WORK REQUEST — Wherever the word "Abbreviation" occurs in the lines below, copy the whole line.

Stored items —
(* ===== verification/IrResolve.v ===== *)
(** IrResolve: resolving the names of a whole program. The result is the
    resolution of IrScopesFacts, and the array stays valid. *)

From S2P Require Import Prelude Clib Ast Ir IrTrees IrFacts IrAccess IrLower IrScopesFacts.

#[local] Opaque symbol_key.

(** * Functions *)

Lemma parameters_sat (Q : renaming -> Prop) i ns : (forall p key, Q (RenameName i p key)) ->
  forall p, renames_sat Q (resolve_parameters i p ns).
Proof.
  intros HQ. induction ns as [|name ns IH]; intros p; [apply skip_sat|]. intros s s' r. cbn.
  destruct (resolve_parameters i (S p) ns (extend name s)) as [[s1 r1]|] eqn:E; [|done].
  intros [= <- <-]. constructor; [done|by eapply IH].
Qed.

Section statement.
Context (ir0 : VntIrProgram) (i : nat) (n0 : VntIrNode) (ts : list tree).
Hypothesis Hn0 : nodes ir0 !! i = Some n0.
Hypothesis Hsub : subtree ir0 (Tree i (label_of n0) ts).

Lemma parameter_run p key rs : same_links ir0 (rs_ir rs) ->
  on_ir (update_node i (fun n => with_names (<[p := key]> (names n)) n)) rs =
  Done (tt, with_ir (apply_renaming (rs_ir rs) (RenameName i p key)) rs).
Proof.
  intros Hl. destruct (same_links_at _ _ _ _ Hl Hn0) as (n & Hn & _). unfold on_ir, update_node.
  rewrite Hn. unfold apply_renaming. cbn [renamed_node rename_node]. do 4 f_equal.
  apply list_eq. intros j. destruct (decide (j = i)) as [->|Hne].
  - rewrite list_lookup_insert_eq by (by eapply lookup_lt_Some). by rewrite list_lookup_alter_eq, Hn.
  - by rewrite list_lookup_insert_ne, list_lookup_alter_ne.
Qed.

Lemma parameters_run ns : forall p rs s, matches rs s -> same_links ir0 (rs_ir rs) ->
  wp (declare_parameters i p ns) rs (fun _ rs' => resolved (resolve_parameters i p ns s) rs rs').
Proof.
  induction ns as [|name ns IH]; intros p rs s Hm Hl; cbn [declare_parameters resolve_parameters].
  { apply wp_ret. by apply resolved_refl. }
  unfold wp. rewrite unless_error_run by apply Hm. cbv beta.
  set (key := symbol_key (sc_id s) name).
  set (sym := {| source_name := name; storage_key := key; symbol_depth := rs_depth rs |}).
  set (rs1 := with_symbols (symbols rs ++ [sym]) (S (next_id rs)) rs).
  set (rs2 := with_ir (apply_renaming (rs_ir rs) (RenameName i p key)) rs1).
  assert (matches rs2 (extend name s)) as Hm2.
  { destruct Hm as [H1 H2 H3 H4]. constructor; cbn; [done| |by rewrite H3|].
    - unfold env_of. rewrite rev_app_distr, map_app. unfold env_of in H2. by rewrite H2.
    - apply Forall_app. split; [done|]. by apply Forall_singleton. }
  assert (same_links ir0 (rs_ir rs2)) as Hl2 by (etrans; [exact Hl|apply apply_renaming_links]).
  change (wp (symbol ← resolver_declare name;
    _ ← on_ir (update_node i (fun n => with_names (<[p := storage_key symbol]> (names n)) n));
    declare_parameters i (S p) ns) rs (fun _ rs' => resolved
      match resolve_parameters i (S p) ns (extend name s) with
      | Some (s', r) => Some (s', RenameName i p key :: r)
      | None => None
      end rs rs')).
  apply (wp_bind_done _ _ _ sym rs1).
  { unfold resolver_declare, rs1, sym, key. by rewrite <- (mt_id _ _ Hm). }
  apply (wp_bind_done _ _ _ tt rs2); [by apply parameter_run|].
  eapply wp_mono; [by apply (IH (S p) rs2 (extend name s))|]. intros [] rs3 [Hl3 H3].
  split; [etrans; [apply (apply_renaming_links _ (RenameName i p key))|exact Hl3]|].
  destruct (resolve_parameters i (S p) ns (extend name s)) as [[s3 r3]|]; [|done].
  destruct H3 as (Hm3 & Hd3 & Hir3 & new & Hs3 & Hnew). split_and!; [done|done|done|].
  exists (sym :: new). rewrite Hs3. cbn. rewrite <- app_assoc. split; [done|]. by constructor.
Qed.

Lemma parameters_total ns : forall p s, exists s' r, resolve_parameters i p ns s = Some (s', r).
Proof.
  induction ns as [|name ns IH]; intros p s; [by eexists _, _|]. cbn.
  destruct (IH (S p) (extend name s)) as (s' & r & ->). eauto.
Qed.

Lemma node_forest_disjoint j : j ∈ [i] -> j ∉ forest_indices ts.
Proof.
  intros ->%list_elem_of_singleton. pose proof (subtree_nodup _ _ Hsub) as Hd.
  by apply NoDup_cons in Hd as [Hd _].
Qed.

(** Only some of the trees are needed. *)
Lemma role_agree r ir : agree (forest_indices ts) ir0 ir -> agree (forest_indices (role_trees r ts)) ir0 ir.
Proof.
  apply agree_sub. intros j (t & Ht & Hj)%forest_in. apply role_trees_in in Ht as [_ Ht].
  by eapply forest_indices_in.
Qed.

Section run.
Context (fuel : nat) (rs : HirResolver) (s : scope).
Hypothesis fuel_enough : length (forest_indices ts) <= fuel.
Hypothesis Hm : matches rs s.
Hypothesis Hir : rs_ir rs = ir0.
Hypothesis Hdepth : rs_depth rs = 0.

Local Abbreviation bind := (resolver_bind_expr fuel).
Local Abbreviation roles := (map (fun t => (l_role (label t), resolve t)) ts).

Lemma bind_trees t rs1 s1 : t ∈ ts -> matches rs1 s1 -> subtree (rs_ir rs1) t ->
  wp (bind (Some (index t))) rs1 (fun _ rs' => resolved (resolve t s1) rs1 rs').
Proof.
  intros Ht Hm1 Hsub1. apply bind_expr_spec; [|done..].
  etrans; [|exact fuel_enough]. apply list_elem_of_split in Ht as (us1 & us2 & ->).
  rewrite forest_indices_app, length_app.
  change (forest_indices (t :: us2)) with (indices t ++ forest_indices us2). rewrite length_app. lia.
Qed.

Lemma function_run :
  wp (function_base ← gets (fun rs => length (symbols rs));
      _ ← modify (with_depth 1);
      _ ← declare_parameters i 0 (names n0);
      _ ← resolver_bind_role bind i VNT_IR_EDGE_BODY;
      _ ← modify (fun rs => with_symbols (take function_base (symbols rs)) (next_id rs) rs);
      modify (with_depth 0)) rs
    (fun _ rs' => resolved (scoped (seq_res (resolve_parameters i 0 (names n0))
                                            (in_role VNT_IR_EDGE_BODY roles)) s) rs rs').
Proof.
  apply wp_bind, wp_gets, wp_bind, wp_modify, wp_bind. set (rs1 := with_depth 1 rs).
  assert (matches rs1 s) as Hm1.
  { destruct Hm as [H1 H2 H3 H4]. constructor; try done. eapply Forall_impl; [exact H4|]. cbn. lia. }
  assert (same_links ir0 (rs_ir rs1)) as Hl1 by (cbn; by rewrite Hir).
  eapply wp_mono; [by apply (parameters_run _ 0 rs1 s)|]. intros [] rs2 Hr2.
  destruct (parameters_total (names n0) 0 s) as (s2 & r2 & Ep).
  pose proof Hr2 as [Hl2 H2]. rewrite Ep in H2. destruct H2 as (Hm2 & Hd2 & Hir2 & new2 & Hs2 & _).
  apply wp_bind. eapply wp_mono.
  { apply (does_run _ _ _ _ (bind_role_does ir0 i n0 ts Hn0 Hsub bind bind_trees
      (bind_expr_error fuel) VNT_IR_EDGE_BODY) rs2 s2 Hm2); [by etrans|]. apply role_agree.
    rewrite Hir2. cbn. rewrite Hir. apply (apply_all_agree _ [i]).
    - eapply (parameters_sat (fun x => renamed_node x ∈ [i])); [intros p key; left|exact Ep].
    - intros j Hj Hj'. by apply (node_forest_disjoint j). }
  intros [] rs3 Hr3. apply wp_bind, wp_modify, wp_modify.
  unfold scoped, seq_res. rewrite Ep. split.
  { cbn. etrans; [|apply Hr3]. etrans; [|apply Hl2]. done. }
  destruct Hr3 as [Hl3 H3]. destruct (in_role VNT_IR_EDGE_BODY roles s2) as [[s3 r3]|]; [|done].
  destruct H3 as (Hm3 & Hd3 & Hir3 & new3 & Hs3 & _). split_and!; cbn.
  - destruct Hm as [H1 H2 H3' H4], Hm3 as [H5 _ H7 _]. constructor; cbn; try done.
    + rewrite Hs3, Hs2. cbn. by rewrite <- app_assoc, take_app_length.
    + rewrite Hs3, Hs2. cbn. rewrite <- app_assoc, take_app_length. by rewrite <- Hdepth.
  - by rewrite Hdepth.
  - by rewrite Hir3, Hir2, apply_all_app.
  - exists []. by rewrite Hs3, Hs2, <- app_assoc, take_app_length, app_nil_r.
Qed.

(** A declaration of a global. *)
Lemma global_find gl text :
  storage_key <$> find (fun x => bytes_eqb (source_name x) text) gl =
  lookup_env text (rev (env_of gl)).
Proof.
  unfold lookup_env, env_of. rewrite <- map_rev, rev_involutive.
  induction gl as [|x l IH]; [done|]. cbn. by destruct (bytes_eqb (source_name x) text).
Qed.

TASK SOLUTION —
Local Abbreviation bind := (resolver_bind_expr fuel).
Local Abbreviation roles := (map (fun t => (l_role (label t), resolve t)) ts).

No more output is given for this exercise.